Weil in der lang’n Entstehungszeit
Da machte sich ein jemand breit
Und wer’s Gedicht von vorn gelesen
Der fragt wo Robinson gewesen.

Er harrte all der schlechten Zeiten
Im Holz aus, um sich zu verbreiten
Und sitzt jetzt glücklich, warm und fett
In Freitag’s neuer Maisonette.
So lebt, wie’s früher schon gewesen
Der Robinson auf fremde Spesen.

Auf diesem Weg hat uns bewiesen
Ein Wurm, wie’s Leben zu genießen.
Denn wer sich still geduckt verhält
Wenn eines and’ren Kopf gefällt
Der wird, wenn alle Henker ruhen
Schlicht weiter seine Sache tun.

Froschgedanken

Es sagte sich ein Frosch erschreckt,
Als er im Maul der Schlange steckt:
So end' ich hier auf dieser Wiese
Mit einer ernsten Daseinskrise.

Er dachte kurz zuvor bei sich,
Ganz angestrengt und schöpferisch:
Was könnte wohl, und sei’s nur klein,
Mein Sinn auf dieser Erde sein?

Vielleicht die Liebe und der Leich?
Vielleicht sein Abendlied am Teich?
Vielleicht der Jäger mancher Mücken
Oder einen Dichter zu verzücken?

Wie er so saß, bemerkt er nich'
Dass hinter ihm ne Schlange schlich.
Und als er grad mit Kant gedacht
Hat sie den ersten Biss gemacht.

Es dauerte noch etwas lang,
Wie ihn das Schlangentier verschlang.
Und da sie ihn von hinten fraß
Fiel ihm noch ein, was er vergaß.

Mitunter reicht zum glücklich Leben
Instinkte folgen und bewegen.
Für einen Frosch, fiel ihm noch ein
Kann denken sehr gefährlich sein.

Noch kurz bevor er ganz verschwand
In einer Schlangenmagenwand
Fing er sehr instinktiv
Ne Fliege, die statt flog eher lief.

Ich habe nicht mehr ausgemacht,
Woran die Fliege grad gedacht.

Vom Königsfalter

Auf einem See, versteckt im Wald
Wo nicht des Jägers Flinte knallt
Wo sich auch kein Tourist verirrt
Und sich kein Pärchen Liebe schwört
Kurz um; an dem die Welt so ist
Wie es ein jedes Tier vermisst.

Dort liegt, weil es ja niemand stört
Ein toter Baum, ganz unbeschwert
Quer in dem See, der selber rund
Und bietet so ein Aussichtspunkt
Für Vögel, Frösche und Insekt
Weil hier viel Kraft und Ruhe steckt.

Und heute, unterm Sonnenschein
Nennt jemand diese Wurzel sein
Der zweifelsfrei der Schönste ist
Der diesem Teich zu Throne sitzt.
Ein Schmetterling, voll Farbenpracht
Gelb-grünlich auch mit rot bedacht
Ziert dieses Bild, das schöner nicht
Die größten Maler hingekriegt.

So träumt der Falter vor sich hin
Verliert beim Wellenspiel den Sinn
Und keiner weiß wie er sich fühlt
Der selber nicht solch Land regiert.

Wie so der Königsfalter saß
Und rings die Welt um sich vergaß
Da sprang ein Fisch aus seinen Wogen
Und hat ihn in sein Maul gezogen.

Still blieb es - nur die Wellen
Zeugten vom Schicksal.
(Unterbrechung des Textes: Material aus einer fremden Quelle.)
Lemma memory_fb up h b fb phys :
  memory_ok up h b → fb = 0 ∨ fb = gfxcard_store h →
  0 ≤ phys ≤ 0x10000000 - GFXCARD_FB_SIZE ∧ phys mod 0x1000 = 0 → memory_ok up h (set_fb fb phys b).
Proof. intros []. by split. Qed.

(** The framestore has its own block. *)
Lemma wp_store up h b s :
  memory_ok up h b → gfxcard_fb b = 0 → gfxcard_store h = 0 → fst s = h → board (snd (snd s)) = b →
  wp alloc (q ← malloc alloc GFXCARD_FB_SIZE; when (nz q) (zero q GFXCARD_FB_SIZE);;
    modify (λ st : Heap * (Z * Mem D), (mkHeap (blocks (fst st)) q, snd st)))
    (λ _ s', memory_ok up (fst s') b ∧ board (snd (snd s')) = b) s.
Proof.
  intros [Hb Ho Hrom Hfb Hph Hram Hmk Hvm Hsp] Efb Est <- Eb. rewrite Est in Ho.
  assert (∀ bl q, blocks_ok bl → owned bl (slots q b) → memory_ok up (mkHeap bl q) b) as Hmem.
  { intros bl q Hbl Hol. split; try done. by left. }
  apply wp_bind, (wp_malloc alloc sound _ 7 GFXCARD_FB_SIZE _ _ _ Hb Ho); [done..| |].
  - intros q bl Hq Hb1 Ho1. unfold nz. rewrite (proj2 (Z.eqb_neq _ _) Hq). cbn [negb when].
    apply wp_bind. eapply wp_run; [reflexivity|]. eapply wp_run; [reflexivity|]. cbn [fst snd].
    split; [|exact Eb]. by apply Hmem.
  - intros _. apply wp_bind. eapply wp_run; [reflexivity|]. eapply wp_run; [reflexivity|]. cbn [fst snd].
    split; [|exact Eb]. by apply Hmem.
Qed.

Lemma gfxcard_init_ok up on slot h e m :
  memory_ok up h (board m) → (∀ n, slot = Some n → 0 ≤ n < 8) →
  wp alloc (gfxcard_init_fb alloc on slot) (λ _ s, memory_ok up (fst s) (board (snd (snd s)))) (h, (e, m)).
Proof.
  intros Hm Hslot. unfold gfxcard_init_fb. apply wp_bind. eapply wp_run; [reflexivity|].
  set (b := set_fb 0 0 (board m)).
  assert (memory_ok up h b) as Hb by (apply memory_fb; [done | by left | done]).
  destruct on; [|by eapply wp_run; [reflexivity|]]. cbn [when].
  apply wp_bind. eapply wp_run; [reflexivity|]. cbn [fst].
  apply wp_bind, (wp_mono _ _ (λ _ s, memory_ok up (fst s) b ∧ board (snd (snd s)) = b)).
  - intros _ s [H1 E1]. apply wp_bind. eapply wp_run; [reflexivity|].
    destruct (nz _) eqn:Est; [|by eapply wp_run; [reflexivity|]; cbn [fst snd]; rewrite E1].
    cbn [when]. destruct slot as [n|]; [|by eapply wp_run; [reflexivity|]; cbn [fst snd]; rewrite E1].
    eapply wp_run; [reflexivity|]. cbn [fst snd on_mem]. cbn. rewrite E1.
    apply memory_fb; [done | by right |]. specialize (Hslot n eq_refl).
    assert (n = 0 ∨ n = 1 ∨ n = 2 ∨ n = 3 ∨ n = 4 ∨ n = 5 ∨ n = 6 ∨ n = 7) as Hn by lia.
    by repeat (destruct Hn as [->|Hn]; [by vm_compute|]); subst.
  - destruct (Z.eqb_spec (gfxcard_store h) 0) as [E|]; [|by eapply wp_run; [reflexivity|]].
    cbn [when]. by apply (wp_store up h b).
Qed.

Lemma session_ok up h m : session up h m → memory_ok up h (board m).
Proof.
  induction 1 as [bl model iomd e m h' e' m' Hb Em Hrun | up h e m r v h' e' m' _ IH Hr Hv Hrun
    | up h e m on slot h' e' m' _ IH Hs Hrun | up h m h' m' model iomd _ IH Em Est Hb Hkept].
  - pose proof (mem_init_ok bl model iomd e m Hb Em) as H. unfold wp in H. by rewrite Hrun in H.
  - pose proof (mem_reset_ok alloc sound up r v h e m IH Hr Hv) as H. unfold wp in H. by rewrite Hrun in H.
  - pose proof (gfxcard_init_ok up on slot h e m IH Hs) as H. unfold wp in H. by rewrite Hrun in H.
  - destruct IH as [_ [H1 H2] Hrom Hfb Hph Hram Hmk Hvm Hsp]. rewrite Em.
    split; [done | | done | by rewrite Est | done..]. rewrite Est. split; [|exact H2].
    intros i p n Hi Hp. rewrite (Hkept p n); [by apply (H1 i)|]. by apply (list_elem_of_lookup_2 _ i).
Qed.
End session.

(** * Accesses *)

Definition live (bl : gmap Z Z) (q : Z) : Prop := ∃ p n, bl !! p = Some n ∧ p ≤ q < p + n.
(** A device answers at [a]: the I/O space, or an expansion card. *)
Definition at_device (b : Board) (a : Z) : bool :=
  let x := a .& phys_space_mask b in
  existsb (Z.eqb (chunk x b)) IO_chunk || (existsb (Z.eqb (chunk x b)) EASI_chunks && negb (in_framestore x b)).

Section access_bounds.
Context {D : Type} `{!IoDev D}.
Implicit Types m : Mem D.

(** Reading changes nothing, and does not depend on bytes outside the blocks. *)
Definition reads_live (bl : gmap Z Z) (f : M (Z * Mem D) Z) (e : Z) (m : Mem D) : Prop :=
  ∃ v, f (e, m) = Some (v, (e, m)) ∧
    ∀ h', (∀ q, live bl q → get8 q h' = get8 q (host m)) → f (e, set_host h' m) = Some (v, (e, set_host h' m)).
(** Writing changes no byte outside the blocks, and none of the ROM. *)
Definition writes_live (bl : gmap Z Z) (f : M (Z * Mem D) unit) (e : Z) (m : Mem D) : Prop :=
  ∃ m', f (e, m) = Some (tt, (e, m')) ∧ same_mmu m m' ∧
    ∀ q, (live bl q → rom (board m) ≤ q < rom (board m) + ROMSIZE) → get8 q (host m') = get8 q (host m).

Lemma memory_board_ok h b : memory_ok true h b → board_ok b.
Proof.
  intros [Hb [Ho _] _ Hfb Hph _ Hmk Hvm Hsp].
  assert (∀ i p n, slots (gfxcard_store h) b !! i = Some (p, n) → 0 ≤ p < 2 ^ 48 ∧ p mod 4 = 0) as Hp.
  { intros i p n Hi. destruct (decide (p = 0)) as [->|Hp]; [done|].
    destruct (bk_block _ Hb _ _ (Ho i p n Hi Hp)) as [[H1 H2] _]. split; [lia | exact H2]. }
  split; [by apply Hmk | by apply Hvm | by apply Hsp | | exact Hph].
  apply list.Forall_forall. repeat (apply list.Forall_cons; split); [..|done].
  - by apply (Hp 0%nat _ ROMSIZE).
  - by apply (Hp 1%nat _ (2 ^ 24)).
  - by apply (Hp 2%nat _ (mem_rammask b + 1)).
  - by apply (Hp 3%nat _ (mem_rammask b + 1)).
  - by apply (Hp 4%nat _ (SIMM1_MASK + 1)).
  - by apply (Hp 5%nat _ (SDRAM_BANK_MASK + 1)).
  - by apply (Hp 6%nat _ (SDRAM_BANK_MASK + 1)).
  - destruct Hfb as [->| ->]; [done|]. by apply (Hp 7%nat _ GFXCARD_FB_SIZE).
Qed.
Und Libellen
Sie ließen nicht viel Zeit vergehen
Um selber Stellung zu beziehen.

Der Fisch, der nun zufrieden war
Sah freilich nicht das Wunderbar
Der Teich, das Licht, das Farbenspiel
Aus Fischaugensicht nicht all zu viel.

So musst’ der Falter jäh erfahren
Dass sich so manche Untertanen
Nicht freuen an dem hellen Schein
Und nur gesättigt wollen sein.

Wie die Kuh im Schlachof

Treu und doof.

Etwas ängstlich schaut sie drein
Aber dann geht's doch hinein
In den großen, kalten Saal
In dem schon soviel vor ihr Mal
Das geschah, was nun geschehe.

Fletschend Messer, schlagend Klingen
Und das Blut läuft durch die Rinnen
Aber nüchtern, lieb und brav
Trabt die Kuh durch's warme Nass.

Ritschi, Ratschi an der Kehle
Und das Röcheln in der Nähe
Von der Kuh, die vor ihr steht
Deren Fleisch sich vor ihr regt
Die noch zuckt und dann verendet.

Vom Gesicht des Tods geblendet
Nun wohl wissend, was geschehe
Wird es still in ihrer Nähe.

Rechts und links droh'n hohe Wände
Und die Kuh ahnt schon das Ende.
Wie in Trance tritt sie heran
Jemand setzt den Bolzen an
Bums
Das war's wohl dann.

Sie spürt nicht, wie die Kehle schlitzt
Wie das Blut dann aus ihr spritzt
Wie der Haken in sie schlägt
Und ihren Körper wegbewegt.

Wehrlos und doch treu ergeben
Endet so das schöne Leben.
Doch vielleicht ist's besser so
Tot war sie ja sowieso.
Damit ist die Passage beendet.